**Entries supplied**

__________________________________________________

Lemma join_length most l :
  Forall (λ s : str, zlen s ≤ most) l → 0 ≤ most → zlen (str_join 47 l) ≤ zlen l * (most + 1).
Proof.
  intros Hl H0. induction Hl as [|s [|t l] Hs Hl IH]; [done|unfold zlen in *; simpl; lia|].
  change (str_join 47 (s :: t :: l)) with (s ++ 47 :: str_join 47 (t :: l)).
  unfold zlen in *. rewrite length_app. simpl length in *. nia.
Qed.

(** Alphanumeric segments joined by slashes are neither empty, relative, nor reserved. *)
Lemma alphanumeric_path segments :
  1 ≤ zlen segments ≤ 3 →
  Forall (λ s : str, 1 ≤ zlen s ≤ 8 ∧ Forall (λ c, is_alphanumeric c = true) s) segments →
  path_ok (str_join 47 segments).
Proof.
  intros Hn Hs.
  assert (Forall (Forall (λ c, 48 ≤ c ≤ 57 ∨ 97 ≤ c ≤ 122)) segments) as Hchars.
  { eapply Forall_impl; [exact Hs|]. intros s [_ Hc]. eapply Forall_impl; [exact Hc|].
    intros c. apply is_alphanumeric_spec. }
  assert (Forall (λ c, 47 ≤ c ≤ 122) (str_join 47 segments)) as Hjoin.
  { apply join_Forall; [lia|]. eapply Forall_impl; [exact Hchars|]. intros s Hc.
    eapply Forall_impl; [exact Hc|]. simpl. lia. }
  assert (split_char 47 (str_join 47 segments) = segments) as Hsplit.
  { apply split_join; [intros ->; unfold zlen in Hn; simpl in Hn; lia|]. eapply Forall_impl; [exact Hchars|]. intros s Hc.
    eapply Forall_impl; [exact Hc|]. simpl. lia. }
  assert (∀ s, s ∈ segments → s ≠ [] ∧ (∀ c, c ∈ s → 48 ≤ c ≤ 57 ∨ 97 ≤ c ≤ 122)) as Hseg.
  { rewrite Forall_forall in Hs, Hchars. intros s Hin. specialize (Hchars s Hin).
    rewrite Forall_forall in Hchars. split; [|done]. intros ->. destruct (Hs [] Hin) as [H _].
    unfold zlen in H. simpl in H. lia. }
  unfold path_ok. rewrite Hsplit. split_and!.
  - rewrite str_len_ascii by (eapply Forall_impl; [exact Hjoin|]; simpl; lia).
    pose proof (join_length 8 segments) as Hl. etransitivity; [apply Hl|unfold STREAM_PATH_BYTES_MAX; lia]; [|done].
    eapply Forall_impl; [exact Hs|]. simpl. lia.
  - eapply Forall_impl; [exact Hjoin|]. intros c Hc. unfold is_control. simpl in Hc.
    apply not_true_is_false. rewrite orb_true_iff, ?andb_true_iff, ?Z.leb_le, ?Z.ltb_lt. lia.
  - rewrite Forall_forall. intros s Hin. destruct (Hseg s Hin) as [Hne Hc].
    unfold segment_ok. split_and!; [done|..]; intros ->; specialize (Hc 46 ltac:(apply (bool_decide_unpack _); vm_compute; exact I)); lia.
  - destruct segments as [|s l]; [done|]. intros [= ->].
    destruct (Hseg ROOT_SEGMENT_RESERVED ltac:(by left)) as [_ Hc].
    specialize (Hc 95 ltac:(apply (bool_decide_unpack _); vm_compute; exact I)). lia.
Qed.

Lemma stream_path_gives : gives stream_path_strategy (λ _, True).
Proof.
  eapply prop_map_gives; [apply vec_gives, draws_gives|]. intros segments [Hn Hs].
  pose proof (alphanumeric_path segments Hn Hs) as Hok. apply StreamPath_validate_ok in Hok.
  destruct (checked_total StreamPath_validate (str_join 47 segments)) as (p & Hp & _);
    [unfold accepts; by rewrite Hok|]. unfold StreamPath_from_str. rewrite Hp. by exists p.
Qed.

Lemma lower_alphabet (member : char → bool) most s :
  (∀ c, member c = true → is_token_char c = true ∧ is_ascii_uppercase c = false) →
  1 ≤ zlen s ≤ most ∧ Forall (λ c, member c = true) s → lower_token s ∧ str_len s ≤ most.
Proof.
  intros Hm [Hl Hs].
  assert (Forall (λ c, is_token_char c = true ∧ is_ascii_uppercase c = false) s) as Hboth.
  { eapply Forall_impl; [exact Hs|]. intros c. apply Hm. }
  apply Forall_and in Hboth as [Ht Hu]. split; [split; [|done]|].
  - apply is_token_spec. split; [|done]. intros ->. unfold zlen in Hl. simpl in Hl. lia.
  - rewrite str_len_ascii; [lia|]. eapply Forall_impl; [exact Ht|]. apply is_token_char_ascii.
Qed.

Lemma member_token c :
  is_alphanumeric c || bool_decide (c ∈ [46; 43; 45]) = true →
  is_token_char c = true ∧ is_ascii_uppercase c = false.
Proof.
  rewrite orb_true_iff, is_alphanumeric_spec, bool_decide_eq_true.
  intros H. assert (c ∈ [46; 43; 45] → c = 46 ∨ c = 43 ∨ c = 45) as Hin.
  { rewrite !elem_of_cons, elem_of_nil. tauto. }
  unfold is_token_char, is_ascii_uppercase, is_ascii_lowercase, is_ascii_digit.
  split.
  - destruct H as [[H|H]|H%Hin]; rewrite !orb_true_iff, !andb_true_iff, !Z.leb_le; [lia..|].
    right. destruct H as [->|[->| ->]]; reflexivity.
  - apply not_true_is_false. rewrite andb_true_iff, !Z.leb_le. intros [H1 H2].
    destruct H as [H|H%Hin]; lia.
Qed.

Lemma stream_content_type_gives : gives stream_content_type_strategy (λ _, True).
Proof.
  eapply prop_map_gives.
  { apply tuple_gives; [apply tuple_gives; apply draws_gives|apply option_of_gives, draws_gives]. }
  intros [[ty sub] charset] [[Ht Hs] Hv]. cbn [fst snd] in *.
  apply lower_alphabet in Ht as [Ht Ht'].
  2: { intros c Hc. apply member_token. unfold is_alphanumeric. by rewrite Hc. }
  apply lower_alphabet in Hs as [Hs Hs']; [|apply member_token].
  assert (∀ value, charset = Some value → lower_token value ∧ str_len value ≤ 8) as Hc.
  { intros value Hval. apply Hv, lower_alphabet in Hval; [done|]. intros c Hx. apply member_token.
    apply orb_true_iff in Hx as [->|Hx%Z.eqb_eq]; [done|]. subst c. apply orb_true_r. }
  assert (canonical_parts ty sub charset) as Hparts.
  { split_and!; [done|done|by intros value Hval; apply Hc|]. unfold spelling.
    rewrite !str_len_app. destruct charset as [value|].
    - destruct (Hc value eq_refl) as [_ Hlen]. rewrite str_len_app.
      change (str_len CHARSET_INTRO) with 10. change (str_len [47]) with 1. unfold CONTENT_TYPE_BYTES_MAX. lia.
    - change (str_len []) with 0. change (str_len [47]) with 1. unfold CONTENT_TYPE_BYTES_MAX. lia. }
  pose proof (parse_spelling _ _ _ Hparts) as Hparse.
  assert (match charset with
    | Some value => ty ++ lit "/" ++ sub ++ lit "; charset=" ++ value
    | None => ty ++ lit "/" ++ sub end = spelling ty sub charset) as ->.
  { unfold spelling. destruct charset; [done|]. by rewrite (right_id_L [] (++)). }
  unfold StreamContentType_from_str.
  pose proof (wrap_media_type_spec _ _ (eq_refl (parse_media_type (spelling ty sub charset)))) as Hw.
  destruct (wrap_media_type _ _ _) as [[ct|e]|]; [by exists ct|rewrite Hparse in Hw; discriminate Hw..].
Qed.

Lemma nonzero_draw raw : 1 ≤ raw ≤ u64_max → ∃ x, expect (NonZeroU64_new raw) = Ret x.
Proof.
  intros H. destruct (NonZeroU64_new_in raw H) as (x & -> & _). by exists x.
Qed.

Lemma stream_ttl_gives : gives stream_ttl_strategy (λ _, True).
Proof.
  eapply prop_map_gives; [apply draws_gives|]. intros raw H.
  destruct (nonzero_draw raw H) as [x ->]. by exists x.
Qed.

Lemma coordinate_gives {k} : gives (@coordinate_strategy k) (λ _, True).
Proof.
  eapply prop_map_gives; [apply draws_gives|]. intros raw H.
  destruct (nonzero_draw raw H) as [x ->]. by exists (mk_coord x).
Qed.

(** A map that asserts nothing. *)
Lemma pure_gives {A B} (s : Strategy A) (f : A → B) P :
  gives s P → gives (prop_map s (λ a, Ret (f a))) (λ _, True).
Proof. intros Hs. eapply prop_map_gives; [exact Hs|]. eauto. Qed.

Lemma gives_any {A} (s : Strategy A) P : gives s P → gives s (λ _, True).
Proof. by apply gives_weaken. Qed.

#[local] Create HintDb strategies.
#[local] Hint Resolve stream_path_gives stream_content_type_gives stream_ttl_gives coordinate_gives
  draws_gives Just_gives tuple_gives option_of_gives vec_gives : strategies.

Section storage.
  Context {J : Jiff}.

Lemma expires_at_gives : gives expires_at_strategy (λ _, True).
Proof.
  eapply prop_map_gives; [apply draws_gives|]. intros raw H. unfold ExpiresAt_try_from.
  rewrite H. by eexists.
Qed.

Lemma expiry_policy_gives : gives expiry_policy_strategy (λ _, True).
Proof.
  apply prop_oneof_gives. rewrite !Forall_cons.
  split_and!; [by apply Just_gives|eapply pure_gives, stream_ttl_gives|eapply pure_gives, expires_at_gives|constructor].
Qed.

Lemma stream_lifecycle_gives : gives stream_lifecycle_strategy (λ _, True).
Proof. apply prop_oneof_gives. rewrite !Forall_cons. split_and!; [by apply Just_gives..|constructor]. Qed.

Lemma owner_token_gives : gives owner_token_strategy (λ _, True).
Proof. eapply pure_gives, coordinate_gives. Qed.
(** The archived fields of a [FreshIdentity].
    strom-storage-domain/src/table.rs:41-48, [ArchivedFreshIdentity]. *)
Record ArchivedFresh : Type := mk_archived_fresh {
  archived_fresh_birth : SealGeneration;
  archived_fresh_attempt : AttemptId;
  archived_fresh_ordinal : Z
}.

(** strom-storage-domain/src/table.rs:42-48, [FreshIdentity (archive)]. *)
Definition archive_fresh (f : FreshIdentity) : ArchivedFresh :=
  mk_archived_fresh (birth_generation f) (attempt f) (ordinal f).

(** strom-storage-domain/src/table.rs:85-96, [FreshIdentity::try_from (archived)]. *)
Definition decode_fresh (f : ArchivedFresh) : Result DecodeError FreshIdentity :=
  map_err (λ _, InvalidBody)
    (FreshIdentity_new (archived_fresh_birth f) (archived_fresh_attempt f)
       (archived_fresh_ordinal f)).

(** strom-storage-domain/src/sst/ledger.rs:14-23, [LedgerSstArchive]. *)
Record SstArchive (Row : Type) : Type := mk_sst {
  sst_partition : Octets;
  sst_fresh : ArchivedFresh;
  sst_rows : list Row
}.
Arguments mk_sst {Row} sst_partition sst_fresh sst_rows.
Arguments sst_partition {Row} s.
Arguments sst_fresh {Row} s.
Arguments sst_rows {Row} s.

(** strom-storage-domain/src/ledger.rs:10-19, [ArchivedStreamRecord]. *)
Record ArchivedRecord : Type := mk_archived_record {
  archived_content_type : str;
  archived_expiry : ExpiryArchive;
  archived_lifecycle : LifecycleArchive;
  archived_created_at : BatchId
}.

(** strom-storage-domain/src/ledger.rs:76-81, [ArchivedLedgerCell]. *)
Inductive ArchivedCell : Type :=
| ArchivedValue (record : ArchivedRecord)
| ArchivedDelete.

(** strom-storage-domain/src/sst/directory.rs:18-25, [DirectoryRowArchive]. *)
Definition ArchivedDirectoryRow : Type := str * DirectoryEntry.
(** strom-storage-domain/src/sst/ledger.rs:14-23, [LedgerSstArchive (row)]. *)
Definition ArchivedLedgerRow : Type := StreamUid * ArchivedCell.
(* ===== verification/Bootstrap.v ===== *)
(** The bootstrap machine: claim, load, fence, replay (crate [strom-storage-protocol],
    file [bootstrap.rs]).

    A pure machine with exactly one outstanding effect.  It finds the newest Seal,
    publishes a claim Seal, loads the tables the Seal selects, fences the WAL at the
    first free coordinate, replays the WAL up to the fence and hands the recovered
    forest to the writer.  [&mut self] is state passing; [expect], [assert!] and
    [unexpected] are [Panic]. *)

From S2P Require Import Prelude OrdMap Text Domain Coordinates Partition Seal Wal Forest.
From S2P Require Import ForestTheory Archive Spelling Sst Writer.

(** * Messages *)

(** The derived [Debug] of the tuple structs that messages print. *)
Definition debug_generation (g : SealGeneration) : str :=
  lit "SealGeneration(" ++ dec (coord_get g) ++ lit ")".
Definition debug_batch (b : BatchId) : str := lit "BatchId(" ++ dec (coord_get b) ++ lit ")".
Definition debug_owner (o : OwnerToken) : str :=
  lit "OwnerToken(" ++ debug_generation (generation o) ++ lit ")".

(** strom-storage-domain/src/archive.rs:16-23, [EncodeError Display]. *)
Definition encode_error_display (error : EncodeError) : str :=
  match error with
  | Serialization => lit "domain value could not be archived"
  | EncodeBytesOverMax bytes_max =>
      lit "encoded value exceeds the " ++ dec bytes_max ++ lit "-byte bound"
  end.

(** strom-storage-domain/src/candidate.rs:109-118, [SealCandidateError Display]. *)
Definition candidate_error_display (error : SealCandidateError) : str :=
  match error with
  | NotGenesis => lit "a genesis candidate must name the genesis generation"
  | NotAuthority => lit "an authority candidate must advance beyond the genesis generation"
  | SealEncode error => encode_error_display error
  end.

(** strom-storage-domain/src/seal.rs:240-262, [SealError Display]. *)
Definition seal_error_display (error : SealError) : str :=
  match error with
  | GenerationExhausted => lit "Seal generation is exhausted"
  | NonCanonicalGenesis => lit "generation-one Seal is not the canonical empty genesis"
  | ReplayOwnerNotBeforeSeal => lit "Seal replay owner is not older than its generation"
  | RunsOverMax => lit "tree has more than " ++ dec TREE_RUNS_MAX ++ lit " runs"
  | EmptyRun => lit "sorted run is empty"
  | TablesOverMax => lit "sorted run has more than " ++ dec RUN_TABLES_MAX ++ lit " tables"
  | ObjectBytesOverMax => lit "table object exceeds " ++ dec SST_OBJECT_BYTES_MAX ++ lit " bytes"
  | StoreMismatch => lit "table store differs from its owning tree"
  | FutureTable => lit "table birth generation is newer than its enclosing Seal"
  | DuplicateTableObject => lit "table object identity occurs more than once in the Seal"
  end.

(** strom-storage-protocol/src/forest.rs:31-52, [FoldContradiction Display]. *)
Definition fold_contradiction_display (error : FoldContradiction) : str :=
  match error with
  | PathOccupied => lit "path is already occupied"
  | PathCapacityExhausted => lit "partition path capacity is exhausted"
  | UidNotDenseSuccessor => lit "stream uid is not the dense successor"
  | PathNotLive => lit "path is not live"
  | PathUidMismatch => lit "path uid does not match"
  | StreamAlreadyClosed => lit "stream is already closed"
  end.

(** strom-storage-protocol/src/forest.rs:54-67, [ForestContradiction Display]. *)
Definition forest_contradiction_display (error : ForestContradiction) : str :=
  match error with
  | UidGap => lit "Directory stream uids are not dense and unique"
  | CountMismatch => lit "Directory row count differs from the maximum allocated stream uid"
  | LiveWithoutRecord => lit "a Live Directory row has no Ledger record"
  | RecordWithoutLive => lit "a Ledger record has no Live Directory row"
  | TombstoneWithRecord => lit "a Tombstone Directory row still has a Ledger record"
  end.

(** * Vocabulary *)

(** strom-storage-protocol/src/bootstrap.rs:22-31, [BootstrapExit]. *)
Inductive BootstrapExit : Type :=
| ExitRetryable (detail : str)
| ExitFenced (observed : SealGeneration)
| ExitContradiction (detail : str).

(** strom-storage-protocol/src/bootstrap.rs:33-51, [BootstrapEvent]. *)
Inductive BootstrapEvent : Type :=
| BootstrapStarted (genesis_partition : PartitionId)
| HeadObserved (observed : option SealGeneration)
| GenesisEstablishedEvent (establishment : GenesisEstablishment)
| SealRead (observed : option Seal)
| ClaimPublished (publication : SealPublication)
| TableRead (table : TableRef) (decoded : DecodedTable)
| WalTailObserved (listed_tail : option BatchId)
| WalRead (observed : option WalObject)
| FenceEstablished (establishment : WalEstablishment)
| StoreFailed (error : TypedStoreError).

(** strom-storage-protocol/src/bootstrap.rs:53-72, [BootstrapEffect]. *)
Inductive BootstrapEffect : Type :=
| ObserveHead
| EstablishGenesis (candidate : EncodedGenesisSeal)
| ReadSeal (generation : SealGeneration)
| PublishClaim (candidate : EncodedAuthoritySeal)
| ReadTable (partition : PartitionId) (table : TableRef)
| ObserveWalTail
| ReadWal (partition : PartitionId) (batch : BatchId)
| EstablishFence (candidate : EncodedWal).

(** strom-storage-protocol/src/bootstrap.rs:74-80, [BootstrapStep]. *)
Inductive BootstrapStep : Type :=
| StepEffect (effect : BootstrapEffect)
| StepComplete (recovery : WriterRecovery)
| StepExit (exit : BootstrapExit).

(** strom-storage-protocol/src/bootstrap.rs:126-130, [ClaimedBootstrap]. *)
Record ClaimedBootstrap : Type := mk_claimed {
  claimed_claim : AuthoredClaim;
  claimed_seal : Seal
}.

(** strom-storage-protocol/src/bootstrap.rs:132-137, [LoadedBootstrap]. *)
Record LoadedBootstrap : Type := mk_loaded {
  loaded_claimed : ClaimedBootstrap;
  loaded_base : Forest;
  loaded_durable : Forest
}.

(** strom-storage-protocol/src/bootstrap.rs:139-145, [Replay]. *)
Record Replay : Type := mk_replay {
  replay_loaded : LoadedBootstrap;
  replay_next : BatchId;
  replay_fence : TakeoverFence;
  replay_owner_now : option OwnerToken
}.

(** strom-storage-protocol/src/bootstrap.rs:147-151, [PlannedTable]. *)
Record PlannedTable : Type := mk_planned {
  planned_table : TableRef;
  starts_run : bool
}.

(** strom-storage-protocol/src/bootstrap.rs:162-167, [MergedRows]. *)
Record MergedRows : Type := mk_merged {
  merged_directory : gmap StreamPath DirectoryEntry;
  merged_ledger : gmap StreamUid StreamRecord;
  resident_bytes : Z
}.

(** strom-storage-protocol/src/bootstrap.rs:153-160, [BaseLoad]. *)
Record BaseLoad : Type := mk_load {
  load_claimed : ClaimedBootstrap;
  load_remaining : list PlannedTable;
  load_merged : MergedRows;
  previous_directory : option StreamPath;
  previous_ledger : option StreamUid
}.

(** strom-storage-protocol/src/bootstrap.rs:82-124, [BootstrapState]. *)
Inductive BootstrapState : Type :=
| Initial
| DiscoveringHead (genesis_partition : PartitionId)
| EstablishingGenesis (genesis_partition : PartitionId)
| ReadingSeal (generation : SealGeneration)
| PublishingClaim (candidate : Seal) (sources : list PlannedTable)
| ReadingTable (load : BaseLoad) (source : PlannedTable)
| ObservingWalTail (loaded : LoadedBootstrap) (occupied : option BatchId)
| ReadingWalTail (loaded : LoadedBootstrap) (fence : TakeoverFence) (listed_tail : BatchId)
| EstablishingFence (loaded : LoadedBootstrap) (fence : TakeoverFence)
| Replaying (replay : Replay)
| RefreshingAnomaly (claim : AuthoredClaim) (detail : str)
| RefreshingFinal (recovery : WriterRecovery)
| BootstrapComplete.

(** strom-storage-protocol/src/bootstrap.rs:169-182, [BootstrapMachine]. *)
Record BootstrapMachine : Type := mk_bootstrap { bootstrap_state : option BootstrapState }.
Definition BootstrapMachine_new : BootstrapMachine := mk_bootstrap (Some Initial).

(** * Planning and merging *)

(** strom-storage-protocol/src/bootstrap.rs:816-820, [bootstrap_source_bound]. *)
Definition bootstrap_source_bound : BootstrapExit :=
  ExitContradiction (lit "Seal-selected table sources exceed a V2 aggregate bootstrap bound").

(** strom-storage-protocol/src/bootstrap.rs:825-830, [tree_sources (one run)]. *)
Definition run_sources (run : SortedRun) : list PlannedTable :=
  imap (λ index table, mk_planned table (bool_decide (index = O))) (run_tables run).
(** strom-storage-protocol/src/bootstrap.rs:822-833, [tree_sources]. *)
Definition tree_sources (tree : TreeVersion) : list PlannedTable :=
  reverse (tree_runs tree) ≫= run_sources.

__________________________________________________

**Work request**
Using the listing above, copy exactly the line that contains "Hx. apply member_token.", the line that contains "- destruct (Hc", and each line that falls between them.

**Completed exercise**
  { intros value Hval. apply Hv, lower_alphabet in Hval; [done|]. intros c Hx. apply member_token.
    apply orb_true_iff in Hx as [->|Hx%Z.eqb_eq]; [done|]. subst c. apply orb_true_r. }
  assert (canonical_parts ty sub charset) as Hparts.
  { split_and!; [done|done|by intros value Hval; apply Hc|]. unfold spelling.
    rewrite !str_len_app. destruct charset as [value|].
    - destruct (Hc value eq_refl) as [_ Hlen]. rewrite str_len_app.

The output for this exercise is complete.